À cet instant, je lui ai fait entièrement confiance. « Rien d’exceptionnel, ai-je dit en cherchant sur mon bureau un paquet de cigarettes qui ne s’y était jamais trouvé. Simplement les injonctions habituelles, vous savez, rien de très inquiétant. La vie normale du couple, euh, de célébrités. »

Oui, c’est bien ce qui est sorti de ma bouche. Oui, Kimball a eu un sourire un peu gêné.

Il a pris une grande inspiration et s’est penché en avant, le livre toujours en main, m’étudiant de près. J’ai bu une nouvelle gorgée de ma tasse et je l’ai vu ouvrir un bloc-notes brun qu’il tenait avec mon livre.

« Donc, un détective est dans mon bureau avec un exemplaire d’American Psycho, ai-je commencé à déblatérer. J’espère que vous avez aimé, parce que j’avais quelque chose de très spécial à dire avec ce livre. » J’ai essayé de réprimer un rot et échoué.

« Eh bien, je suis un fan, Mr. Ellis, mais ce n’est pas exactement la raison de ma présence ici.

— Alors de quoi s’agit-il ? » Une autre petite gorgée.

Il a baissé les yeux vers son bloc-notes posé sur son genou. Il avait l’air d’hésiter à se lancer, comme s’il était encore en train de débattre sur l’étendue des révélations qu’il devrait me faire pour que je me montre conciliant. Mais son comportement a brusquement changé et il s’est éclairci la voix. « Ce dont je vais vous parler va certainement vous troubler et c’est la raison pour laquelle j’ai pensé que cet entretien devait rester privé. »
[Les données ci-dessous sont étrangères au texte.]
(** C15: mapping a page-aligned range that one page table serves makes every
    address of the range translate to the corresponding physical address and
    leaves the translation of all others as it was, whether or not the table
    had to be allocated. *)
Theorem paging_map_translates s ptd base size vaddr flags :
  pd_ok s ptd → (PAGE_SIZE | vaddr) → (PAGE_SIZE | size) → (PAGE_SIZE | base) →
  0 ≤ vaddr → vaddr + size ≤ W32 → 0 < size < W32 → 0 ≤ base → base + size ≤ W32 →
  0 ≤ flags < PAGE_SIZE → Z.testbit flags 0 = true → one_table vaddr size →
  static_room (play s) (4 * PT_ENTRIES) PAGE_SIZE →
  ∃ s', paging_map ptd base size vaddr flags s = Ret tt s' ∧ pd_ok s' ptd ∧
    ∀ v, 0 ≤ v < W32 → translate s' ptd v =
      if decide (vaddr ≤ v < vaddr + size) then Some (base + (v - vaddr)) else translate s ptd v.
Proof.
  intros Hok Hv Hs Hb Hv0 Hve Hs0 Hb0 Hbe Hf Hbit H1 Hroom.
  destruct (paging_map_spec s ptd base size vaddr flags) as (s' & E & (Hok' & _) & Hw); try done; [lia..|].
  exists s'. split; [done|]. split; [done|]. intros v Hv'. unfold translate. rewrite Hw by done.
  replace (table_pages vaddr (size / PAGE_SIZE) * PAGE_SIZE) with size.
  - destruct (decide _); [|done]. by apply map_entry_translate with size.
  - unfold table_pages, one_table in *. rewrite Z.min_l by lia. destruct Hs as [k ->]. by rewrite Z.div_mul.
Qed.

(** Of a range that runs past the end of its first page table only the
    part served by that table is mapped: [paging_map] never advances [vaddr],
    so the addresses beyond keep the translation they had. *)
Theorem paging_map_first_table_only s ptd base size vaddr flags v :
  pd_ok s ptd → (PAGE_SIZE | vaddr) → (PAGE_SIZE | size) → 0 ≤ vaddr < W32 → 0 ≤ size < W32 →
  0 ≤ base < W32 → static_room (play s) (4 * PT_ENTRIES) PAGE_SIZE →
  0 ≤ v < W32 → vaddr / (PAGE_SIZE * PT_ENTRIES) ≠ v / (PAGE_SIZE * PT_ENTRIES) →
  ∃ s', paging_map ptd base size vaddr flags s = Ret tt s' ∧ translate s' ptd v = translate s ptd v.
Proof.
  intros Hok Hv Hs Hv0 Hs0 Hb Hroom Hv' Hne.
  destruct (paging_map_spec s ptd base size vaddr flags) as (s' & E & _ & Hw); try done.
  exists s'. split; [done|]. unfold translate. rewrite Hw by done. rewrite decide_False; [done|].
  intros Hr. apply range_index in Hr as [? _]; [done|done|lia| |].
  - unfold table_pages. pose proof (pt_index_range vaddr). apply Z.min_glb; [|lia]. apply Z.div_pos; [lia|done].
  - unfold table_pages. lia.
Qed.

(** C16: unmapping a page-aligned range whose tables exist removes the
    translation of every address of the range, across table boundaries, and
    of no other. *)
Theorem paging_unmap_translates s ptd vaddr size :
  pd_ok s ptd → (PAGE_SIZE | vaddr) → 0 ≤ vaddr < W32 → (PAGE_SIZE | size) → 0 ≤ size < W32 →
  vaddr + size ≤ W32 →
  (∀ v, vaddr ≤ v < vaddr + size → table_at s ptd (v / (PAGE_SIZE * PT_ENTRIES))) →
  ∃ s', paging_unmap ptd vaddr size s = Ret tt s' ∧ pd_ok s' ptd ∧
    ∀ v, 0 ≤ v < W32 → translate s' ptd v =
      if decide (vaddr ≤ v < vaddr + size) then None else translate s ptd v.
Proof.
  intros. destruct (paging_unmap_spec s ptd vaddr size) as (s' & E & _ & Hok' & Hw); try done.
  exists s'. split; [done|]. split; [done|]. intros v Hv. unfold translate. rewrite Hw by done.
  by destruct (decide _).
Qed.

(** The layout may grow under the tables' feet. *)
Lemma pd_ok_set_play s ptd l :
  pd_ok s ptd → memory_start (play s) ≤ memory_start l → memory_end l = memory_end (play s) →
  memory_start l ≤ memory_end l → pd_ok (set_play l s) ptd.
Proof.
  intros (Hent & Hinj & Hka & Hk & Hm) H1 H2 H3. split; [|split; [exact Hinj|]].
  - intros i Hi. destruct (Hent i Hi) as (e & He & Hpe). exists e. split; [exact He|].
    destruct Hpe as [?|(? & ? & ? & ?)]; [by left|right]. split_and!; try done. simpl. lia.
  - simpl. split_and!; try done; lia.
Qed.

(** ** Initialisation *)

Lemma pd_init_loop_spec n i s :
  (∀ j, i ≤ j < i + Z.of_nat n → is_Some (arr_load (pdirs s) (_kernel_page_dir s) j)) →
  ∃ s', pd_init_loop n i s = Ret tt s' ∧ s' = set_pdirs (pdirs s') s ∧
    ∀ q j, arr_load (pdirs s') q j =
      if decide (q = _kernel_page_dir s ∧ i ≤ j < i + Z.of_nat n) then Some 0 else arr_load (pdirs s) q j.
Proof.
  revert i s. induction n as [|n IH]; intros i s Hs; simpl.
  - exists s. split; [done|]. split; [by destruct s|]. intros q j. by rewrite decide_False by lia.
  - step (eq_refl : get s = Ret s s). destruct (Hs i ltac:(lia)) as [e He]. step (load_pde_ok _ _ _ _ He).
    destruct (store_pde_ok s (_kernel_page_dir s) i 0) as (s1 & E1 & Ho1 & Hl1); [by eexists|].
    step E1. assert (Hk : _kernel_page_dir s1 = _kernel_page_dir s) by by rewrite Ho1.
    destruct (IH (i + 1) s1) as (s2 & E2 & Ho2 & Hl2).
    + intros j Hj. rewrite Hk, Hl1. destruct (decide _); [done|]. apply Hs. lia.
    + exists s2. split; [done|]. split; [rewrite Ho2, Ho1; done|]. intros q j. rewrite Hl2, Hl1, Hk.
      destruct (decide (q = _kernel_page_dir s)) as [->|]; [|rewrite !decide_False by tauto; done].
      destruct (decide (j = i)) as [->|Hne].
      * rewrite decide_False, decide_True, decide_True by lia. done.
      * destruct (decide (i ≤ j < i + Z.of_nat (S n))) as [Hin|Hout].
        -- by rewrite !decide_True by lia.
        -- by rewrite !decide_False by lia.
Qed.

(** What [layout_init] and the linker script provide: the kernel is linked at
    a 4 MB boundary, ends within the first 4 MB, and there is room for a
    directory and two tables. *)
Definition boot_layout (l : layout) : Prop :=
  segment_start l = KERNEL_VMA ∧ (PAGE_SIZE * PT_ENTRIES | KERNEL_VMA) ∧
  PAGE_SIZE * PT_ENTRIES ≤ KERNEL_VMA < memory_start l ∧
  memory_start l + 6 * PAGE_SIZE ≤ memory_end l ∧ (PAGE_SIZE | memory_end l) ∧
  memory_end l ≤ KERNEL_VMA + PAGE_SIZE * PT_ENTRIES ∧ memory_end l < W32 - PAGE_SIZE.

Lemma vma_page : (PAGE_SIZE * PT_ENTRIES | KERNEL_VMA) → (PAGE_SIZE | KERNEL_VMA).
Proof. intros [k ->]. exists (k * PT_ENTRIES). unfold PAGE_SIZE, PT_ENTRIES. lia. Qed.

Lemma init_kernel_page_dir_spec s garbage :
  boot_layout (play s) → length garbage = Z.to_nat PDT_ENTRIES →
  ∃ s' kpd, paging_init_kernel_page_dir garbage s = Ret tt s' ∧ _kernel_page_dir s' = kpd ∧
    KERNEL_VMA < kpd < W32 ∧ pd_ok s' kpd ∧ (∀ v, 0 ≤ v < W32 → walk s' kpd v = None) ∧
    lay_grows (2 * PAGE_SIZE) (play s) (play s').
Proof.
  intros (Hseg & Hka & Hk & Hroom & Hme & Hone & Hend) Hlen. unfold paging_init_kernel_page_dir.
  destruct (align_address_bounds (memory_start (play s)) PAGE_SIZE) as [Hb Hd];
    [apply pow2_32_page|unfold PAGE_SIZE, PT_ENTRIES in *; lia..|].
  pose proof (kalloc_static_ok (play s) (4 * PDT_ENTRIES) PAGE_SIZE) as Ek.
  set (kpd := align_address _ _) in *. unfold static_room in Ek. fold kpd in Ek.
  change (4 * PDT_ENTRIES) with PAGE_SIZE in *. unfold PAGE_SIZE, PT_ENTRIES in Hk, Hroom, Hend, Hb.
  step (zoom_ret play set_play _ s _ _ (Ek ltac:(done) ltac:(done) ltac:(lia) ltac:(lia) ltac:(unfold PAGE_SIZE; lia))).
  rewrite bind_modify. set (s1 := set_kernel_pd _ _). unfold paging_pd_init.
  assert (Hs1 : ∀ q j, arr_load (pdirs s1) q j =
    if decide (q = kpd) then (if j <? 0 then None else garbage !! Z.to_nat j) else arr_load (pdirs s) q j).
  { intros q j. apply arr_load_insert. }
  destruct (pd_init_loop_spec (Z.to_nat PDT_ENTRIES) 0 s1) as (s2 & E2 & Ho2 & Hl2).
  { intros j Hj. rewrite Hs1, decide_True by done. rewrite (proj2 (Z.ltb_ge j 0)) by lia.
    apply lookup_lt_is_Some. unfold PDT_ENTRIES in *. lia. }
  assert (Hent : ∀ j, 0 ≤ j < PDT_ENTRIES → arr_load (pdirs s2) kpd j = Some 0).
  { intros j Hj. by rewrite Hl2, decide_True by done. }
  assert (Hp2 : play s2 = Layout (segment_start (play s)) (kpd + PAGE_SIZE) (memory_end (play s))) by by rewrite Ho2.
  exists s2, kpd. split; [done|]. split; [by rewrite Ho2|]. split; [lia|]. split; [|split].
  - split; [|split]; [| |split_and!].
    + intros i Hi. exists 0. split; [by apply Hent|]. by left.
    + intros i j e e' Hi Hj. rewrite !Hent by done. by intros [= <-].
    + by apply vma_page.
    + unfold PAGE_SIZE, PT_ENTRIES in *. lia.
    + rewrite Hp2. simpl. unfold PAGE_SIZE, PT_ENTRIES in *. lia.
    + rewrite Hp2. simpl. unfold PAGE_SIZE, PT_ENTRIES in *. lia.
    + rewrite Hp2. simpl. unfold PAGE_SIZE, PT_ENTRIES in *. lia.
  - intros v Hv. unfold walk. by rewrite Hent by by apply pd_index_range.
  - rewrite Hp2. unfold lay_grows. simpl. unfold PAGE_SIZE, PT_ENTRIES in *. lia.
Qed.

(** Room for one more table, wherever the break is within the first few pages. *)
Lemma room_for_table l l' n :
  lay_grows n l l' → memory_start l + n + 2 * PAGE_SIZE ≤ memory_end l → 0 < memory_start l →
  memory_end l < W32 - PAGE_SIZE → 0 ≤ n → static_room l' (4 * PT_ENTRIES) PAGE_SIZE.
Proof.
  intros (_ & Hme & Hms) Hr H0 He Hn. unfold static_room. change (4 * PT_ENTRIES) with PAGE_SIZE.
  destruct (align_address_bounds (memory_start l') PAGE_SIZE) as [Hb _];
    [apply pow2_32_page|lia|unfold PAGE_SIZE in *; lia|]. lia.
Qed.

Lemma map_whole_table s ptd base size vaddr flags :
  pd_ok s ptd → (PAGE_SIZE * PT_ENTRIES | vaddr) → (PAGE_SIZE | size) → (PAGE_SIZE | base) →
  0 ≤ vaddr < W32 → 0 < size ≤ PAGE_SIZE * PT_ENTRIES → 0 ≤ base → base + size ≤ W32 →
  0 ≤ flags < PAGE_SIZE → Z.testbit flags 0 = true →
  static_room (play s) (4 * PT_ENTRIES) PAGE_SIZE →
  ∃ s', paging_map ptd base size vaddr flags s = Ret tt s' ∧ pd_ok s' ptd ∧ same_regs s s' ∧
    lay_grows (2 * PAGE_SIZE) (play s) (play s') ∧
    ∀ v, 0 ≤ v < W32 → translate s' ptd v =
      if decide (vaddr ≤ v < vaddr + size) then Some (base + (v - vaddr)) else translate s ptd v.
Proof.
  intros Hok Hv Hs Hb Hv0 Hs0 Hb0 Hbe Hf Hbit Hroom.
  assert (Hvp : (PAGE_SIZE | vaddr)).
  { destruct Hv as [k ->]. exists (k * PT_ENTRIES). unfold PAGE_SIZE, PT_ENTRIES. lia. }
  assert (Hid : vaddr / PAGE_SIZE mod PT_ENTRIES = 0).
  { destruct Hv as [k ->]. replace (k * (PAGE_SIZE * PT_ENTRIES)) with (k * PT_ENTRIES * PAGE_SIZE) by lia.
    rewrite Z.div_mul by done. by rewrite Z.mod_mul. }
  destruct (paging_map_spec s ptd base size vaddr flags)
    as (s' & E & (Hok' & Hr' & Hg' & _) & Hw); try done; [unfold PAGE_SIZE, PT_ENTRIES in *; lia..|].
  exists s'. split; [done|]. split; [done|]. split; [done|]. split; [done|].
  intros v Hv'. unfold translate. rewrite Hw by done. unfold table_pages. rewrite Hid.
  destruct Hs as [n ->]. rewrite Z.div_mul by done. rewrite Z.min_l by (unfold PAGE_SIZE, PT_ENTRIES in *; lia).
  destruct (decide _); [|done]. apply map_entry_translate with (n * PAGE_SIZE); try done. by exists n.
Qed.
J’ai immédiatement plongé la main dans ma poche et avalé un Xanax.

Kimball a attendu poliment.

Après quelques raclements de gorge, je suis parvenu à dire, « Je suis prêt ».

Kimball avait pris son visage de joueur à présent. « Récemment – très récemment – mes collègues et moi avons acquis la conviction qu’une thèse concernant une affaire sur laquelle le comté de Midland enquêtait depuis quatre mois n’était plus une thèse et… »

Un truc m’a traversé l’esprit et je lui ai coupé la parole. « Attendez, il ne s’agit pas des enfants disparus ?

— Non, a répondu posément Kimball. Il ne s’agit pas des enfants disparus. Les deux affaires ont commencé à peu près au même moment, vers le début de l’été, mais nous ne pensons pas qu’elles soient liées. »

Je n’ai pas éprouvé le besoin de dire (ou de rappeler ?) à Kimball que j’étais précisément arrivé ici au début de l’été. « Que se passe-t-il ? »

Kimball s’est de nouveau éclairci la voix. Il a parcouru la page de son bloc-notes et puis l’a tournée pour examiner la suivante. « Un certain Mr. Robert Rabin a été tué le 1er juin sur Commonwealth Avenue vers neuf heures et demie du soir. Il promenait son chien et a été attaqué dans la rue et frappé de plusieurs coups de couteau dans la poitrine et on lui a tranché la gorge…

— Nom de Dieu.

— Le mobile du crime est inconnu. Ce n’était pas un vol. Mr. Rabin n’avait pas d’ennemis pour autant que nous puissions en juger. C’était un meurtre gratuit. Il était – pensons-nous – simplement au mauvais endroit au mauvais moment. » Il s’est tu. « Mais il y avait quelque chose d’étrange concernant ce crime en dehors du caractère vicieux de l’attaque et de l’absence apparente de mobile. » Kimball s’est tu de nouveau. « Le chien qu’il promenait a été tué aussi.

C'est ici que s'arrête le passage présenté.